→ DATA IN THIS EXERCISE:
Definition walk_step (v : view) (limit : nat) (st : walk) (expected : Z) : walk :=
  let hole (holes : WindowHoles) :=
    mkWalk (w_seenValid st) (w_missingBeforeFirst st || negb (w_seenValid st))
      (w_gapAfterFirst st || w_seenValid st) (w_valid st) (w_anomalies st) (w_hashed st) holes in
  let h := w_holes st in
  match pointAt v expected with
  | None =>
      hole (mkHoles (append_limited limit (Missing h) expected) (u32 (MissingTotal h + 1))
              (Unusable h) (UnusableTotal h))
  | Some point =>
      if negb (bitSet (valid point) (v_levelIndex v)) then
        hole (mkHoles (Missing h) (MissingTotal h)
                (append_limited limit (Unusable h) expected) (u32 (UnusableTotal h + 1)))
      else if bitSet (anomalous point) (v_levelIndex v) then
        mkWalk true (w_missingBeforeFirst st) (w_gapAfterFirst st) (u32 (w_valid st + 1))
          (u32 (w_anomalies st + 1)) (w_hashed st ++ put_uint64 expected) h
      else
        mkWalk true (w_missingBeforeFirst st) (w_gapAfterFirst st) (u32 (w_valid st + 1))
          (w_anomalies st) (w_hashed st) h
  end.

(** [for expected := start; ; expected += interval { ...; if expected == endTime
    { break } }]. *)
Fixpoint walk_loop (fuel : nat) (v : view) (limit : nat) (interval endTime : Z) (st : walk) (expected : Z) : walk :=
  match fuel with
  | O => st
  | S fuel =>
      let st := walk_step v limit st expected in
      if expected =? endTime then st
      else walk_loop fuel v limit interval endTime st (i64 (expected + interval))
  end.

Definition no_holes : WindowHoles := mkHoles [] 0 [] 0.
Definition walk_start : walk := mkWalk false false false 0 0 [] no_holes.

→ WHAT YOU SHOULD DO: Transcribe all of the lines in the records precisely.

→ YOUR RESPONSE:
Definition walk_step (v : view) (limit : nat) (st : walk) (expected : Z) : walk :=
  let hole (holes : WindowHoles) :=
    mkWalk (w_seenValid st) (w_missingBeforeFirst st || negb (w_seenValid st))
      (w_gapAfterFirst st || w_seenValid st) (w_valid st) (w_anomalies st) (w_hashed st) holes in
  let h := w_holes st in
  match pointAt v expected with
  | None =>
      hole (mkHoles (append_limited limit (Missing h) expected) (u32 (MissingTotal h + 1))
              (Unusable h) (UnusableTotal h))
  | Some point =>
      if negb (bitSet (valid point) (v_levelIndex v)) then
        hole (mkHoles (Missing h) (MissingTotal h)
                (append_limited limit (Unusable h) expected) (u32 (UnusableTotal h + 1)))
      else if bitSet (anomalous point) (v_levelIndex v) then
        mkWalk true (w_missingBeforeFirst st) (w_gapAfterFirst st) (u32 (w_valid st + 1))
          (u32 (w_anomalies st + 1)) (w_hashed st ++ put_uint64 expected) h
      else
        mkWalk true (w_missingBeforeFirst st) (w_gapAfterFirst st) (u32 (w_valid st + 1))
          (w_anomalies st) (w_hashed st) h
  end.

(** [for expected := start; ; expected += interval { ...; if expected == endTime
    { break } }]. *)
Fixpoint walk_loop (fuel : nat) (v : view) (limit : nat) (interval endTime : Z) (st : walk) (expected : Z) : walk :=
  match fuel with
  | O => st
  | S fuel =>
      let st := walk_step v limit st expected in
      if expected =? endTime then st
      else walk_loop fuel v limit interval endTime st (i64 (expected + interval))
  end.

Definition no_holes : WindowHoles := mkHoles [] 0 [] 0.
Definition walk_start : walk := mkWalk false false false 0 0 [] no_holes.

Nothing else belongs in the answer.